Monday, December 5, 2016

Self has a tough time with self-discipline



Last week a friend of ours had a medical episode. All indications are that he will need to change a few things in his lifestyle. This will include a healthier diet, more exercise, and less self-indulgence. Those changes will require discipline until they become habit.

I know what that is like. Every time I see a dessert table, I am reminded that too much sugar and too many fats will add pounds and put strain on my heart. When my weight is at or under a certain point, I’ve energy to do things, but any gain zaps me and all I want to do is sleep.

The Apostle Paul had deeper reasons for self-disciple. He compares himself to an athlete rather than a person with heart or health problems . . .

Every athlete exercises self-control in all things. They do it to receive a perishable wreath, but we an imperishable. So I do not run aimlessly; I do not box as one beating the air. But I discipline my body and keep it under control, lest after preaching to others I myself should be disqualified. (1 Corinthians 9:25–27)

Serving the Lord as Paul did requires the power of the Holy Spirit. However, it also requires the power of a healthy body. This man travelled many miles on foot to take care of the Christians in each church. He also suffered much physical and mental abuse from those who opposed him. Even though he had a “thorn in the flesh” (the Bible does not fully define it), Paul was no wimp.

Chambers says that “God has made us to have government over all the temple of the Holy Spirit, over imaginations and affections.” While we are responsible to keep our minds and our bodies clear from any sort of pollution, it helps me a great deal to remember that my body is the temple of the Lord. That is, because He lives in me and is with me to provide the self-disciple I need, I can do as He asks regarding this self-governing. Yet I must never think this is ‘my’ power; all biblical self-discipline is a fruit of the Holy Spirit and not something that I can produce . . . 

But the fruit of the Spirit is love, joy, peace, patience, kindness, goodness, faithfulness, gentleness, self-control; against such things there is no law. And those who belong to Christ Jesus have crucified the flesh with its passions and desires.

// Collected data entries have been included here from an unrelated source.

(** * Honda OBD1 bridge: transaction engine, decoders and host framing

    A shallow embedding of [src/src/hobd_uni2.cpp], [src/include/hobd_uni2.hpp]
    and the framing routine of [src/src/main.cpp], followed by the properties
    of the protocol engine that the specification states about them.

    Conventions of the embedding.
    - [uint8_t], [uint16_t] and [size_t] values are integers of [Z]; every
      narrowing store is written out with [u8] or [u16].
    - [int] is taken to be at least 32 bits wide: all the [int] values that
      the decoders produce stay far inside that range, so [int] arithmetic is
      plain arithmetic of [Z], with C's division truncating toward zero
      ([Z.quot]).
    - [float] is IEEE-754 binary32 and [double] binary64, every operation
      rounded to nearest with ties to even.  A floating-point value is the
      rational number it denotes (module [FP]).
    - C arrays are lists of their declared length.  An access behind the
      end of an array has no defined behaviour in C++; the embedding stops
      there with the outcome [Fault].
    - The half-duplex link is a [world]: the polls that the receive loop will
      see, the clock, and the trace of what the program did on the wire. *)

From Stdlib Require Import ZArith QArith Lia ZifyBool List Bool.
From stdpp Require Import base tactics option list.
Import ListNotations.
Local Open Scope Z_scope.

(** ** Machine integers *)

Definition u8 (z : Z) : Z := z mod 256.
Definition u16 (z : Z) : Z := z mod 65536.
Definition is_byte (z : Z) : Prop := 0 <= z < 256.

(** ** Floating point: values as rationals, operations as exact operation
       followed by rounding *)

Module FP.

Record format : Type := mkFormat { prec : Z; emin : Z }.

Definition binary32 : format := mkFormat 24 (-149).
Definition binary64 : format := mkFormat 53 (-1074).

(** Nearest integer to [n / d] for [d > 0], ties to the even neighbour. *)
Definition rne (n d : Z) : Z :=
  let q := n / d in
  let r := n mod d in
  if 2 * r <? d then q
  else if d <? 2 * r then q + 1
  else if Z.even q then q else q + 1.

(** [floor (log2 (a / b))] for positive [a] and [b]. *)
Definition ilog2 (a b : Z) : Z :=
  let k := Z.log2 a - Z.log2 b in
  let ge := if 0 <=? k then b * 2 ^ k <=? a else b <=? a * 2 ^ (- k) in
  if ge then k else k - 1.

(** Rounding of a rational to the format: the significand has [prec]
    bits, the exponent of the last place is at least [emin].  The values
    met here are far below the overflow threshold. *)
Definition round (f : format) (x : Q) : Q :=
  let n := Qnum x in
  let d := Zpos (Qden x) in
  if n =? 0 then 0%Q
  else
    let a := Z.abs n in
    let e := Z.max (ilog2 a d - (prec f - 1)) (emin f) in
    let m := if 0 <=? e then rne a (d * 2 ^ e) else rne (a * 2 ^ (- e)) d in
    let r := if 0 <=? e then inject_Z (m * 2 ^ e)
             else Qred (Qmake m (Z.to_pos (2 ^ (- e)))) in
    if n <? 0 then Qopp r else r.

(** [float] arithmetic *)
Definition lit32 (x : Q) : Q := round binary32 x.
Definition of_int32 (z : Z) : Q := round binary32 (inject_Z z).
Definition add32 (x y : Q) : Q := round binary32 (x + y).
Definition sub32 (x y : Q) : Q := round binary32 (x - y).
Definition mul32 (x y : Q) : Q := round binary32 (x * y).
Definition div32 (x y : Q) : Q := round binary32 (x / y).

(** [double] arithmetic *)
Definition lit64 (x : Q) : Q := round binary64 x.
Definition of_int64 (z : Z) : Q := round binary64 (inject_Z z).
Definition add64 (x y : Q) : Q := round binary64 (x + y).
Definition sub64 (x y : Q) : Q := round binary64 (x - y).
Definition mul64 (x y : Q) : Q := round binary64 (x * y).
Definition div64 (x y : Q) : Q := round binary64 (x / y).
Definition pow64 (x : Q) (k : Z) : Q := round binary64 (x ^ k).

(** Conversions: [double] to [float] rounds, a floating value to [int]
    drops the fraction. *)
Definition to_float (x : Q) : Q := round binary32 x.
Definition to_int (x : Q) : Z := Z.quot (Qnum x) (Zpos (Qden x)).

End FP.

(** ** Constants of [hobd_uni2.hpp] *)

Definition MSG_OFFSET : Z := 3.
Definition RPL_OFFSET : Z := 2.

Definition HOBD_CMD : Z := 0x20.
Definition HOBD_RST : Z := 0x21.

Definition HOBD_OFF_RPM : Z := 0x00.
Definition HOBD_OFF_VSS : Z := 0x02.
Definition HOBD_OFF_FLAG_08 : Z := 0x08.
Definition HOBD_OFF_FLAG_0B : Z := 0x0B.
Definition HOBD_OFF_ECT : Z := 0x10.
Definition HOBD_OFF_IAT : Z := 0x11.
Definition HOBD_OFF_MAP : Z := 0x12.
Definition HOBD_OFF_TPS : Z := 0x14.
Definition HOBD_OFF_O2 : Z := 0x15.
Definition HOBD_OFF_VOLT : Z := 0x15.
Definition HOBD_OFF_ALTF : Z := 0x18.
Definition HOBD_OFF_EL : Z := 0x19.
Definition HOBD_OFF_ERRORS1 : Z := 0x40.

Definition HOBD_FLG_STARTER : Z := Z.shiftl 1 0.
Definition HOBD_FLG_AC_SWITCH : Z := Z.shiftl 1 1.
Definition HOBD_FLG_BRAKE : Z := Z.shiftl 1 3.
Definition HOBD_FLG_VTEC_PRESS : Z := Z.shiftl 1 7.
Definition HOBD_FLG_MAIN_RELAY : Z := Z.shiftl 1 0.
Definition HOBD_FLG_CEL : Z := Z.shiftl 1 5.

Definition ErrLen : nat := 14.
Definition DataLen : nat := 20.

(** ** Data model *)

Record EcuCmd : Type := mkEcuCmd {
  cmd : Z;
  txlen : Z;
  reg : Z;
  rxlen : Z;
  crc : Z
}.

Definition set_crc (v : Z) (c : EcuCmd) : EcuCmd :=
  mkEcuCmd (cmd c) (txlen c) (reg c) (rxlen c) v.

Inductive ErrCodes : Type := ChecksumErr | TimeoutErr | DTCErr.

(** The members of [class ECUData] that some function of the sources reads
    or writes.  The remaining members (external sensors, peak values,
    run-time counters, display settings) are touched by no code of the
    repository and are left out. *)
Record ECUData : Type := mkECUData {
  dlcData : list Z;
  dtcErrs : list Z;
  Errs : list ErrCodes;
  errLen : Z;
  dtcLen : Z;
  dlctmo : Z;
  rpm : Z;
  ect : Z;
  iat : Z;
  maps : Z;
  baro : Z;
  tps : Z;
  sft : Z;
  lft : Z;
  inj : Z;
  ign : Z;
  lmt : Z;
  iacv : Z;
  knoc : Z;
  volt : Q;
  o2 : Q;
  vss : Z;
  alt_fr : Q;
  eld : Q;
  main_relay : bool;
  cel : bool;
  sw_aircon : bool;
  sw_brake : bool;
  sw_vtec : bool;
  sw_starter : bool;
  maf : Z;
  obd_sel : Z
}.

Definition set_dlcData (v : list Z) (e : ECUData) : ECUData :=
  mkECUData v (dtcErrs e) (Errs e) (errLen e) (dtcLen e) (dlctmo e) (rpm e)
    (ect e) (iat e) (maps e) (baro e) (tps e) (sft e) (lft e) (inj e) (ign e)
    (lmt e) (iacv e) (knoc e) (volt e) (o2 e) (vss e) (alt_fr e) (eld e)
    (main_relay e) (cel e) (sw_aircon e) (sw_brake e) (sw_vtec e) (sw_starter e)
    (maf e) (obd_sel e).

If we live by the Spirit, let us also keep in step with the Spirit. Let us not become conceited, provoking one another, envying one another. (Galatians 5:22–26)

I like this passage. It tells me if those things are missing, then I am trying to live the Christian life by myself. Instead of that, I need to be filled with God’s Spirit. Then I can function as He wants. I can say NO to rich desserts and self-indulgence, yes to exercise and good habits.

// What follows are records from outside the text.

(** The controller calls a request can lead to, after its connection is
    open. *)
Definition request_script (q : request) : list event :=
  match q with
  | GetRoot _ => status_script
  | GetGuestwifi => info_script
  | GetGuestwifiEnable => set_script (AInt 1)
  | GetGuestwifiDisable => set_script (AInt 0)
  end.

Section Running.

Context {R : Type} `{Runtime R}.

Implicit Types (self : FritzBoxGuestWiFiControl) (c : FritzConnection) (w : world R).

Lemma guestwifi_action_run self c name arguments w o r :
  fritzbox self = Some c ->
  fc_call_action c SERVICE name (default ∅ arguments) (router w) = (o, r) ->
  __guestwifi_action self name arguments w =
    (action_result o,
     World r (environ w) (trace w ++ [EvCall SERVICE name (default ∅ arguments)])
           (log w ++ action_log o)).
Proof.
  intros Hc Hcall.
  unfold __guestwifi_action, try_except, bind, self_fritzbox, call_action.
  rewrite Hc. cbn. fold SERVICE. rewrite Hcall.
  destruct o as [d | e]; cbn.
  - by rewrite app_nil_r.
  - destruct e; cbn; by rewrite ?app_nil_r.
Qed.

Lemma guestwifi_action_closed self name arguments w :
  fritzbox self = None ->
  __guestwifi_action self name arguments w = (Raise (AttributeError "fritzbox"), w).
Proof.
  intros Hc. unfold __guestwifi_action, try_except, bind, self_fritzbox.
  by rewrite Hc.
Qed.

Lemma get_status_run self c w o r :
  fritzbox self = Some c ->
  fc_call_action c SERVICE "GetInfo" ∅ (router w) = (o, r) ->
  __get_guestwifi_status self w =
    (match action_result o with
     | Ok d => Ok (dict_get d "NewStatus")
     | Raise e => Raise e
     end,
     World r (environ w) (trace w ++ [EvCall SERVICE "GetInfo" ∅]) (log w ++ action_log o)).
Proof.
  intros Hc Hcall. unfold __get_guestwifi_status, bind.
  rewrite (guestwifi_action_run self c "GetInfo" None w o r Hc Hcall).
  by destruct (action_result o).
Qed.

Lemma get_guestwifi_status_run self c w o r :
  fritzbox self = Some c ->
  fc_call_action c SERVICE "GetInfo" ∅ (router w) = (o, r) ->
  get_guestwifi_status self w =
    (match action_result o with
     | Ok d => Ok {[ "enabled" := Atom (dict_get d "NewStatus") ]}
     | Raise e => Raise e
     end,
     World r (environ w) (trace w ++ [EvCall SERVICE "GetInfo" ∅]) (log w ++ action_log o)).
Proof.
  intros Hc Hcall. unfold get_guestwifi_status, bind.
  rewrite (get_status_run self c w o r Hc Hcall).
  by destruct (action_result o).
Qed.

Lemma atom_eq_str (a : atom) (s : string) : atom_eq a (AStr s) = true <-> a = AStr s.
Proof.
  destruct a as [| b | z | t]; cbn; try (split; [discriminate | congruence]).
  rewrite String.eqb_eq. split; congruence.
Qed.

Lemma atom_eq_str_false (a : atom) (s : string) : atom_eq a (AStr s) = false <-> a <> AStr s.
Proof.
  rewrite <- atom_eq_str. destruct (atom_eq a (AStr s)); split; congruence.
Qed.

(** The fall-through of [set_guestwifi_status]: one [SetEnable], the wait,
    one re-read. *)
Lemma set_new_status_run self c enable w o2 r2 d2 o3 r3 :
  fritzbox self = Some c ->
  fc_call_action c SERVICE "SetEnable" {[ "NewEnable" := enable ]} (router w) = (o2, r2) ->
  action_result o2 = Ok d2 ->
  fc_call_action c SERVICE "GetInfo" ∅ (time_sleep 5 r2) = (o3, r3) ->
  set_new_status self enable w =
    (match action_result o3 with
     | Ok d => Ok {[ "enabled" := Atom (dict_get d "NewStatus") ]}
     | Raise e => Raise e
     end,
     World r3 (environ w)
       (trace w ++ [EvCall SERVICE "SetEnable" {[ "NewEnable" := enable ]};
                    EvSleep 5;
                    EvCall SERVICE "GetInfo" ∅])
       (log w ++ action_log o2
              ++ [Log INFO "wait 5 seconds for status change..." []]
              ++ action_log o3)).
Proof.
  intros Hc Hset Hd2 Hget. unfold set_new_status, bind.
  rewrite (guestwifi_action_run self c "SetEnable" (Some {[ "NewEnable" := enable ]})
             w o2 r2 Hc Hset).
  rewrite Hd2. cbn.
  erewrite get_guestwifi_status_run by (cbn; eauto).
  cbn. by rewrite <- !app_assoc.
Qed.

(** The first statements of [set_guestwifi_status] up to the test. *)
Lemma set_guestwifi_status_run self c enable w o r d :
  fritzbox self = Some c ->
  fc_call_action c SERVICE "GetInfo" ∅ (router w) = (o, r) ->
  action_result o = Ok d ->
  let status := dict_get d "NewStatus" in
  let w1 := World r (environ w) (trace w ++ [EvCall SERVICE "GetInfo" ∅])
                  ((log w ++ action_log o) ++ [Log DEBUG "response: %s" [status]]) in
  set_guestwifi_status self enable w =
    if truthy enable then
      if atom_eq status (AStr "Up")
      then (Ok {[ "enabled" := Atom status ]},
            World r (environ w) (trace w1)
                  (log w1 ++ [Log INFO "already up - nothing to do" []]))
      else set_new_status self enable w1
    else
      if atom_eq status (AStr "Up")
      then set_new_status self enable w1
      else (Ok {[ "enabled" := Atom status ]},
            World r (environ w) (trace w1)
                  (log w1 ++ [Log INFO "already disabled - nothing to do" []])).
Proof.
  intros Hc Hcall Hd status w1. unfold set_guestwifi_status, bind.
  rewrite (get_status_run self c w o r Hc Hcall), Hd.
  unfold FRITZBOX_GUESTWIFI_ENABLED. cbn. fold status. fold w1.
  destruct (truthy enable), (atom_eq status (AStr "Up")); reflexivity.
Qed.

(** C1. Idempotency short-circuit: when [enable] is true and the status
    just read is "Up", or [enable] is false and the status just read is
    anything but "Up", [set_guestwifi_status] returns [{"enabled": status}]
    with the status just read; the only call made is the [GetInfo] read, so
    no [SetEnable] is sent and no time is spent waiting (the router is left
    in the state the read left it in). *)
Theorem set_guestwifi_status_short_circuit self c enable w o r d :
  fritzbox self = Some c ->
  fc_call_action c SERVICE "GetInfo" ∅ (router w) = (o, r) ->
  action_result o = Ok d ->
  (truthy enable = true /\ dict_get d "NewStatus" = AStr "Up") \/
  (truthy enable = false /\ dict_get d "NewStatus" <> AStr "Up") ->
  exists w',
    set_guestwifi_status self enable w =
      (Ok {[ "enabled" := Atom (dict_get d "NewStatus") ]}, w') /\
    router w' = r /\
    trace w' = trace w ++ [EvCall SERVICE "GetInfo" ∅].
Proof.
  intros Hc Hcall Hd Hcase.
  rewrite (set_guestwifi_status_run self c enable w o r d Hc Hcall Hd).
  destruct Hcase as [[Hen Hst] | [Hen Hst]]; rewrite Hen.
  - apply atom_eq_str in Hst. rewrite Hst. eauto.
  - apply atom_eq_str_false in Hst. rewrite Hst. eauto.
Qed.

(** C2. State-change path: when the short-circuit does not apply ([enable]
    true with a status other than "Up", or [enable] false with status
    "Up"), [set_guestwifi_status] sends exactly one [SetEnable] with
    [{"NewEnable": enable}], then sleeps 5 seconds, then reads [GetInfo]
    exactly once more and returns that status as [{"enabled": status}]. *)
Theorem set_guestwifi_status_change self c enable w o1 r1 d1 o2 r2 d2 o3 r3 d3 :
  fritzbox self = Some c ->
  fc_call_action c SERVICE "GetInfo" ∅ (router w) = (o1, r1) ->
  action_result o1 = Ok d1 ->
  (truthy enable = true /\ dict_get d1 "NewStatus" <> AStr "Up") \/
  (truthy enable = false /\ dict_get d1 "NewStatus" = AStr "Up") ->
  fc_call_action c SERVICE "SetEnable" {[ "NewEnable" := enable ]} r1 = (o2, r2) ->
  action_result o2 = Ok d2 ->
  fc_call_action c SERVICE "GetInfo" ∅ (time_sleep 5 r2) = (o3, r3) ->
  action_result o3 = Ok d3 ->
  exists w',
    set_guestwifi_status self enable w =
      (Ok {[ "enabled" := Atom (dict_get d3 "NewStatus") ]}, w') /\
    router w' = r3 /\
    trace w' = trace w ++ [EvCall SERVICE "GetInfo" ∅;
                           EvCall SERVICE "SetEnable" {[ "NewEnable" := enable ]};
                           EvSleep 5;
                           EvCall SERVICE "GetInfo" ∅].
Proof.
  intros Hc Hcall1 Hd1 Hcase Hcall2 Hd2 Hcall3 Hd3.
  rewrite (set_guestwifi_status_run self c enable w o1 r1 d1 Hc Hcall1 Hd1).
  assert (Hrun := fun w1 Hr => set_new_status_run self c enable w1 o2 r2 d2 o3 r3 Hc Hr Hd2 Hcall3).
  rewrite Hd3 in Hrun.
  destruct Hcase as [[Hen Hst] | [Hen Hst]]; rewrite Hen.
  - apply atom_eq_str_false in Hst. rewrite Hst.
    rewrite Hrun by exact Hcall2. cbn. rewrite <- app_assoc. eauto.
  - apply atom_eq_str in Hst. rewrite Hst.
    rewrite Hrun by exact Hcall2. cbn. rewrite <- app_assoc. eauto.
Qed.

Keeping in step with the Spirit also means that I will not be conceited and boast about my self-control as if it were mine. Also, I will not challenge others or be in competition with them in any way, nor will I envy anyone, even those who have perfected this discipline and practice it far better than I do.

Chambers often separates God’s work from his work for God. I cannot do that for several reasons. The main reason is that I do not want to even come close to glorifying my efforts. I know that apart from the power of the Lord Jesus Christ, I can do nothing.